By spring last year, Alejandro was begging outside a Madrid supermarket just to survive. He would probably still be there now if it had not been for a family he had got to know at the supermarket – and an unusually altruistic harnessing of social media.

The family’s daughter told him about Un Mismo Equipo (One Team), an Instagram account and website that allows unemployed and often homeless people to advertise their skills to potential employers. A company that makes luxury motorbike seats came across Alejandro’s profile and offered him a job at their factory in northern Spain.

The initiative began in June when a friend of the film-maker Gonzalo Perales sent him a photo of a man on a street in central Madrid. The man, an electrician by training, had made a cardboard sign to appeal for work.

Perales, who “went a bit viral” on social media four years ago when he made a video about being diagnosed with leukaemia, posted the picture on his Instagram account.

Within an hour, the man had been offered a job. The following day, Perales met a man on the streets of Madrid who was looking for work as a waiter. He uploaded his story and, within 48 hours, 15 job interviews had rolled in.

Perales soon realised that many of those who had lost their jobs because of the pandemic were people in their 40s and 50s who had worked for decades as waiters, tradespeople or craftworkers. When Covid stuck, they suddenly found themselves cut off from the employment market because they did not know how to look for jobs online.

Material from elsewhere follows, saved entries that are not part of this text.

Lemma kfree_ok h l p sz :
  heap_wf h l → (p, sz) ∈ used HEAP_START_VADDR l →
  ∃ h', kfree p h = Ret h' ∧ data h' = data h ∧ freed p sz h' l.
Proof.
  intros Hwf Hin. pose proof (walk_fuel_enough h l Hwf) as Hfuel.
  pose proof Hwf as [Hhd Hseg Hblk Hend Hroom Hmap]. pose proof (frames_nonneg (vm h)).
  destruct (used_split _ _ _ _ Hin) as (l1 & l2 & -> & ->).
  pose proof (used_range _ _ _ _ Hblk Hin) as Hr.
  pose proof (seg_end _ _ _ _ _ Hseg) as He.
  assert (Hpos : 0 < HEAP_START_VADDR) by done.
  destruct (mark_free _ _ l1 sz l2 Hblk Hseg) as (Ha & Hseg1 & Hblk1 & Hused).
  set (a := HEAP_START_VADDR + total l1) in *. unfold HDR in Hr.
  unfold kfree. destruct (Z.eqb_spec (a + HDR) 0); [unfold HDR in *; lia|].
  replace (a + HDR - HDR) with a by lia. rewrite (u64_id a) by lia.
  rewrite (load_eq _ _ _ Ha). cbn [mbind res_bind magic blk_size next].
  change (HEAP_MAGIC =? HEAP_MAGIC) with true. cbn [negb].
  set (m1 := <[a := _]> (hdrs h)) in *. clearbody m1.
  assert (Hlen : length (l1 ++ [(sz, 1)] ++ l2) = length (l1 ++ (sz, 0) :: l2))
    by (by rewrite !length_app).
  destruct (l1 ++ [(sz, 1)] ++ l2) as [|[s1 f1] lr]; [by destruct l1|].
  inversion_clear Hblk1 as [|? ? Hb1 Hlr]. simpl in Hlen.
  assert (heap_head h = HEAP_START_VADDR) as ->.
  { rewrite Hhd. unfold nx. zcase. }
  destruct (coalesce_spec (walk_fuel h) m1 _ _ s1 f1 lr Hb1 Hlr Hseg1 Hpos)
    as (m' & -> & Hs' & _); [lia|lia|].
  cbn [mbind res_bind]. eexists. split; [done|]. split; [done|].
  destruct (merged_spec HEAP_START_VADDR s1 f1 lr Hb1 Hlr) as (Hm1 & Hm2 & Hm3).
  exists (merged s1 f1 lr). split_and!; [|by rewrite Hm2|done].
  constructor; cbn [set_hdrs current_heap_end heap_head hdrs vm]; done.
Qed.

(** Two allocated blocks at different addresses do not overlap. *)
Lemma used_apart l p sz p' sz' :
  Forall blk_ok l → (p, sz) ∈ used HEAP_START_VADDR l →
  (p', sz') ∈ used HEAP_START_VADDR l → p ≠ p' → p + sz + HDR ≤ p' ∨ p' + sz' + HDR ≤ p.
Proof.
  intros Hok [i Hi]%list_elem_of_lookup [j Hj]%list_elem_of_lookup Hne.
  destruct (Nat.lt_trichotomy i j) as [Hij|[->|Hij]].
  - left. exact (used_disjoint _ _ i j _ _ _ _ Hok Hij Hi Hj).
  - congruence.
  - right. exact (used_disjoint _ _ j i _ _ _ _ Hok Hij Hj Hi).
Qed.

Lemma used_16 l p sz :
  Forall blk_ok l → (p, sz) ∈ used HEAP_START_VADDR l → (16 | p).
Proof.
  intros Hok (l1 & l2 & -> & ->)%used_split. apply Forall_app in Hok as [H1 _].
  apply Z.divide_add_r; [|by exists 2].
  apply Z.divide_add_r; [by exists (HEAP_START_VADDR / 16)|by apply total_16].
Qed.

Lemma used_NoDup s l : Forall blk_ok l → NoDup (used s l).*1.
Proof.
  intros Hok. revert s. induction Hok as [|[sz fr] l [Hs _] Hok IH]; intros s; simpl.
  { constructor. }
  destruct (fr =? 0); [|apply IH]. simpl. constructor; [|apply IH].
  intros ([p q] & Hp & Hin)%list_elem_of_fmap. simpl in Hp. subst p.
  apply used_range in Hin; [|done]. simpl in Hs. unfold HDR in *. lia.
Qed.

Lemma krealloc_ok f h l p sz old new :
  heap_wf h l → (p, sz) ∈ used HEAP_START_VADDR l → 0 ≤ old ≤ sz → 0 < new ≤ 2 ^ 61 →
  ∃ q h', krealloc (S (S f)) p old new h = Ret (q, h') ∧
    ((q = 0 ∧ heap_wf h' l ∧ data h' = data h) ∨
     (q ≠ 0 ∧ (∀ i, 0 ≤ i < Z.min old new → data h' (q + i) = data h (p + i)) ∧
      ∃ sz' l', heap_wf h' l' ∧ new ≤ sz' ∧
        (p, sz) :: used HEAP_START_VADDR l' ≡ₚ (q, sz') :: used HEAP_START_VADDR l)).
Proof.
  intros Hwf Hin Hold Hnew. pose proof (used_range _ _ _ _ (wf_blk _ _ Hwf) Hin) as Hr.
  unfold krealloc. destruct (Z.eqb_spec new 0); [lia|].
  destruct (Z.eqb_spec p 0); [unfold HEAP_START_VADDR, HDR in *; lia|].
  destruct (kmalloc_ok f h l new Hwf Hnew)
    as (q & h1 & -> & Hd & [(-> & Hwf1 & _ & _)|(Hq & sz' & l' & Hwf1 & Hle & _ & Hu)]);
    cbn [mbind res_bind].
  { exists 0, h1. split; [done|]. by left. }
  destruct (Z.eqb_spec q 0); [done|]. set (c := if old <? new then old else new).
  assert (Hc : c = Z.min old new) by (unfold c; destruct (Z.ltb_spec old new); lia).
  assert (Hp : (p, sz) ∈ used HEAP_START_VADDR l') by (rewrite Hu; by right).
  assert (Hqin : (q, sz') ∈ used HEAP_START_VADDR l') by (rewrite Hu; by left).
  assert (Hpq : p ≠ q).
  { pose proof (used_NoDup HEAP_START_VADDR l' (wf_blk _ _ Hwf1)) as Hnd.
    rewrite Hu in Hnd. inversion_clear Hnd as [|? ? Hnot _]. intros ->.
    apply Hnot, (list_elem_of_fmap_2 fst _ _ Hin). }
  pose proof (used_apart l' p sz q sz' (wf_blk _ _ Hwf1) Hp Hqin Hpq) as Hsep.
  unfold HDR in Hsep. pose proof (memcpy_moved q p c (data h1) ltac:(lia) ltac:(lia)) as Hmv.
  set (d' := (memcpy q p c (data h1)).2) in *.
  set (h2 := mkHeap (hdrs h1) (heap_head h1) (current_heap_end h1) d' (vm h1)).
  assert (Hwf2 : heap_wf h2 l') by (by destruct Hwf1).
  destruct (kfree_ok h2 l' p sz Hwf2 Hp) as (h3 & -> & Hd3 & l3 & Hwf3 & Hu3 & _).
  cbn [mbind res_bind]. exists q, h3. split; [done|]. right. split; [done|]. split.
  - intros i Hi. rewrite Hd3. simpl. rewrite (Hmv (q + i)), Hd.
    replace (_ && _) with true by lia. f_equal. lia.
  - exists sz', l3. split_and!; [done|lia|]. by rewrite Hu3.
Qed.

(** ** Sequences of heap calls *)

(** A heap and the blocks its callers hold, as (pointer, requested size). *)
Inductive heap_reach : heap V → list (Z * Z) → Prop :=
  | reach_boot h : heap_wf h [] → heap_reach h []
  | reach_kmalloc h live size p h' :
      heap_reach h live → 0 < size ≤ 2 ^ 61 → kmalloc 2 size h = Ret (p, h') → p ≠ 0 →
      heap_reach h' ((p, size) :: live)
  | reach_kmalloc_null h live size h' :
      heap_reach h live → 0 < size ≤ 2 ^ 61 → kmalloc 2 size h = Ret (0, h') →
      heap_reach h' live
  | reach_kfree h l1 p size l2 h' :
      heap_reach h (l1 ++ (p, size) :: l2) → kfree p h = Ret h' →
      heap_reach h' (l1 ++ l2)
  | reach_krealloc h l1 p size l2 old new q h' :
      heap_reach h (l1 ++ (p, size) :: l2) → 0 ≤ old ≤ size → 0 < new ≤ 2 ^ 61 →
      krealloc 2 p old new h = Ret (q, h') → q ≠ 0 →
      heap_reach h' ((q, new) :: l1 ++ l2)
  | reach_krealloc_null h l1 p size l2 old new h' :
      heap_reach h (l1 ++ (p, size) :: l2) → 0 ≤ old ≤ size → 0 < new ≤ 2 ^ 61 →
      krealloc 2 p old new h = Ret (0, h') →
      heap_reach h' (l1 ++ (p, size) :: l2)
  | reach_write h live d :
      heap_reach h live →
      heap_reach (mkHeap (hdrs h) (heap_head h) (current_heap_end h) d (vm h)) live.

A man with a cardboard sign, looking for work
The initiative began last June when a friend of Gonzalo Perales sent him a photo of a man on a street in central Madrid. The man, an electrician by training, had made a cardboard sign to appeal for work. Photograph: Un Mismo Equipo

“Today, you need a computer and computer skills to get a job because that’s where 95% of jobs are advertised,” says Perales. “In the beginning, I used to go out on to the streets of Madrid on my scooter and in my spare time looking for people who’d not been on the streets for too long. I talked to them and asked if they were looking for work. I interviewed them and then tried to write it up nicely to put online.”

He has now has recruited two colleagues – Pablo García and Miguel Jiménez – to help develop the project, and is now spending 10 hours a day fielding inquiries as word of Un Mismo Equipo spreads and social media users tell people on the streets about it.

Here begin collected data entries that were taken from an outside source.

(** ** Calendar lemmas *)

(** Month number counted from March, days before a year of the era, days before
    a month of the March-based year. *)
Definition mp_of (m : Z) : Z := if 2 <? m then m - 3 else m + 9.
Definition yoe_days (yoe : Z) : Z := yoe * 365 + yoe / 4 - yoe / 100.
Definition mp_days (mp : Z) : Z := (153 * mp + 2) / 5.
Definition yoe_of (doe : Z) : Z :=
  (doe - doe / 1460 + doe / 36524 - doe / 146096) / 365.

Lemma era_quot a n : 0 < n → Z.quot (if 0 <=? a then a else a - (n - 1)) n = a / n.
Proof.
  intros. destruct (Z.leb_spec 0 a).
  - rewrite Z.quot_div_nonneg by lia. done.
  - Z.to_euclidean_division_equations; nia.
Qed.

Lemma is_leap_spec y : kz_is_leap y = true ↔ (y mod 4 = 0 ∧ y mod 100 ≠ 0) ∨ y mod 400 = 0.
Proof.
  unfold kz_is_leap.
  assert (∀ n, 0 < n → Z.rem y n = 0 ↔ y mod n = 0) as Hr.
  { intros n Hn. rewrite Z.rem_divide, Z.mod_divide by lia. done. }
  destruct (Z.eqb_spec (Z.rem y 4) 0) as [H4|H4], (Z.eqb_spec (Z.rem y 100) 0) as [H1|H1],
    (Z.eqb_spec (Z.rem y 400) 0) as [H5|H5]; rewrite Hr in H4, H1, H5 by lia; simpl; 
   split; intros; try done; try lia.
Qed.

Lemma days_from_civil_eq y m d : 1 ≤ m ≤ 12 →
  let yy := if m <=? 2 then y - 1 else y in
  kz_days_from_civil y m d = yy / 400 * 146097 + yoe_days (yy mod 400) + mp_days (mp_of m) + d - 1 - 719468.
Proof.
  intros Hm yy. unfold kz_days_from_civil, yoe_days, mp_days, mp_of.
  replace (y - cbool (m <=? 2)) with yy by (unfold yy, cbool; destruct (m <=? 2); lia).
  clearbody yy.
  replace (Z.quot (if 0 <=? yy then yy else yy - 399) 400) with (yy / 400)
    by (symmetry; apply (era_quot yy 400); lia).
  replace (yy - yy / 400 * 400) with (yy mod 400) by zdiv.
  assert (0 ≤ yy mod 400 < 400) by (apply Z.mod_pos_bound; lia).
  rewrite i32_id by lia.
  replace (m + (if 2 <? m then -3 else 9)) with (mp_of m)
    by (unfold mp_of; destruct (2 <? m); lia).
  assert (0 ≤ mp_of m) by (unfold mp_of; destruct (Z.ltb_spec 2 m); lia).
  rewrite (Z.quot_div_nonneg (yy mod 400) 4), (Z.quot_div_nonneg (yy mod 400) 100),
    (Z.quot_div_nonneg (153 * mp_of m + 2) 5) by lia.
  fold (mp_of m). lia.
Qed.
(* ===== verification/BlockIO.v ===== *)
(** The interface between the file system and the block cache.

    The file system uses [bcache] in three patterns, always releasing the buffer
    before it takes another:
    - [bcache_read], copy out, [bcache_release]: [io_read];
    - [bcache_read], change the data, [bcache_mark_dirty], [bcache_release]:
      [io_modify];
    - [bcache_get], fill the data, [bcache_mark_dirty], [bcache_release]:
      [io_overwrite];
    and [bcache_flush_all].  [io_view] is the contents of each block as the file
    system sees it, [io_disk] what the device itself holds and would still hold if
    memory were lost; [io_durable] says that the device accepts what is written back.
    The laws are what the file system's theorems rely on; the block
    cache of [BCache] meets them, and so does the plain array of blocks below. *)

From S2P Require Import Prelude.

Definition BLK : nat := 4096.

Class BlockIO (S : Type) := {
  io_ok : S → Prop;
  io_limit : Z;
  io_view : S → Z → list Z;
  io_disk : S → Z → list Z;
  io_durable : Prop;
  io_read : Z → S → option (list Z) * S;
  io_modify : Z → (list Z → list Z) → S → bool * S;
  io_overwrite : Z → list Z → S → bool * S;
  io_flush : S → S;
}.

(** Block [n] holds [b], every other block is as before. *)
Definition view_put {S} `{BlockIO S} (s s' : S) (n : Z) (b : list Z) : Prop :=
  ∀ m, io_view s' m = if decide (m = n) then b else io_view s m.

Definition view_same {S} `{BlockIO S} (s s' : S) : Prop :=
  ∀ m, io_view s' m = io_view s m.

Class BlockIOok (S : Type) `{BlockIO S} := {
  io_view_length s n : io_ok s → length (io_view s n) = BLK;
  io_read_spec n s :
    io_ok s → 0 ≤ n < io_limit →
    let '(r, s') := io_read n s in
    io_ok s' ∧ view_same s s' ∧
    match r with Some b => b = io_view s n | None => True end;
  io_modify_spec n f s :
    io_ok s → 0 ≤ n < io_limit → length (f (io_view s n)) = BLK →
    let '(r, s') := io_modify n f s in
    io_ok s' ∧ (if r then view_put s s' n (f (io_view s n)) else view_same s s');
  io_overwrite_spec n b s :
    io_ok s → 0 ≤ n < io_limit → length b = BLK →
    let '(r, s') := io_overwrite n b s in
    io_ok s' ∧ (if r then view_put s s' n b else view_same s s');
  io_flush_spec s :
    io_ok s →
    io_ok (io_flush s) ∧ view_same s (io_flush s) ∧
    (io_durable → ∀ n, io_disk (io_flush s) n = io_view s n);
}.

Section same.
Context {S : Type} `{BlockIO S}.

#[global] Instance view_same_equiv : Equivalence (@view_same S _).
Proof.
  split; [by intros s m|by intros s t Ht m|]. intros s t u Ht Hu m. by rewrite Hu, Ht.
Qed.

Lemma view_put_at s s' n b : view_put s s' n b → io_view s' n = b.
Proof. intros Hp. rewrite (Hp n). by rewrite decide_True. Qed.

Lemma view_put_other s s' n b m : view_put s s' n b → m ≠ n → io_view s' m = io_view s m.
Proof. intros Hp Hm. rewrite (Hp m). by rewrite decide_False. Qed.
End same.

(** ** An array of blocks *)
Definition ram_block (s : gmap Z (list Z)) (n : Z) : list Z :=
  let b := default [] (s !! n) in if Nat.eqb (length b) BLK then b else repeat 0 BLK.

#[global] Instance ram_io : BlockIO (gmap Z (list Z)) := {
  io_ok _ := True;
  io_limit := 2 ^ 25;
  io_view := ram_block;
  io_disk := ram_block;
  io_durable := True;
  io_read n s := (Some (ram_block s n), s);
  io_modify n f s := (true, <[n := f (ram_block s n)]> s);
  io_overwrite n b s := (true, <[n := b]> s);
  io_flush s := s;
}.

Lemma ram_put (s : gmap Z (list Z)) n b : length b = BLK → view_put s (<[n := b]> s) n b.
Proof.
  intros Hb m. unfold io_view. simpl. unfold ram_block. case_decide as Hm.
  - subst m. rewrite lookup_insert_eq. simpl. by rewrite Hb.
  - by rewrite lookup_insert_ne.
Qed.

#[global] Instance ram_io_ok : BlockIOok (gmap Z (list Z)).
Proof.
  split.
  - intros s n _. unfold io_view. simpl. unfold ram_block.
    destruct (Nat.eqb_spec (length (default [] (s !! n))) BLK); [done|apply repeat_length].
  - intros n s _ _. simpl. split_and!; [done|by intros m|done].
  - intros n f s _ _ Hf. split; [done|]. by apply ram_put.
  - intros n b s _ _ Hb. split; [done|]. by apply ram_put.
  - intros s _. by split_and!; [|intros m|].
Qed.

The idea is simple: people make contact via Instagram or the website and are sent a questionnaire to fill in. After that, Perales chats to them and publishes their profiles so that potential employers can take a look.

“It’s like a more human kind of LinkedIn,” he says. “We tell people’s stories in a nice way so that others can empathise with them. A lot of the people we work with are in their 50s and have been working in their trades for 30 years so they have a lot of experience. That can really help companies.”

Thanks to their mobile phones and free wifi in cafes and other public places, dozens of people a day are now getting in touch to look for work, and the Instagram page has more than 30,000 followers.

Although Spain’s economy is recovering from the devastation wrought by Covid – and the number of people out of work is decreasing – unemployment remains at 14.3%, while the EU average is 6.9%.

As demand for Un Mismo Equipo grows, Perales and his colleagues are hoping to transform the project into a social start-up.

“We’re not looking to become another Save the Children or Unicef,” he says. “But if we got enough people involved and enough partnerships and marketing, we could help 1,000 people a year instead of 100.” In the last months the project has helped get 13 people jobs across Spain.

Alejandro, who has just finished his first week of work in 18 months, is delighted to be working again and has even begun to allow himself the luxury of making plans. He is saving up so that his daughter can stop living with relatives in Madrid and come to join him up north.

“In a few months, I’ll rent a little place for us here,” he says. “I can eat and I can live with a bit of dignity now.”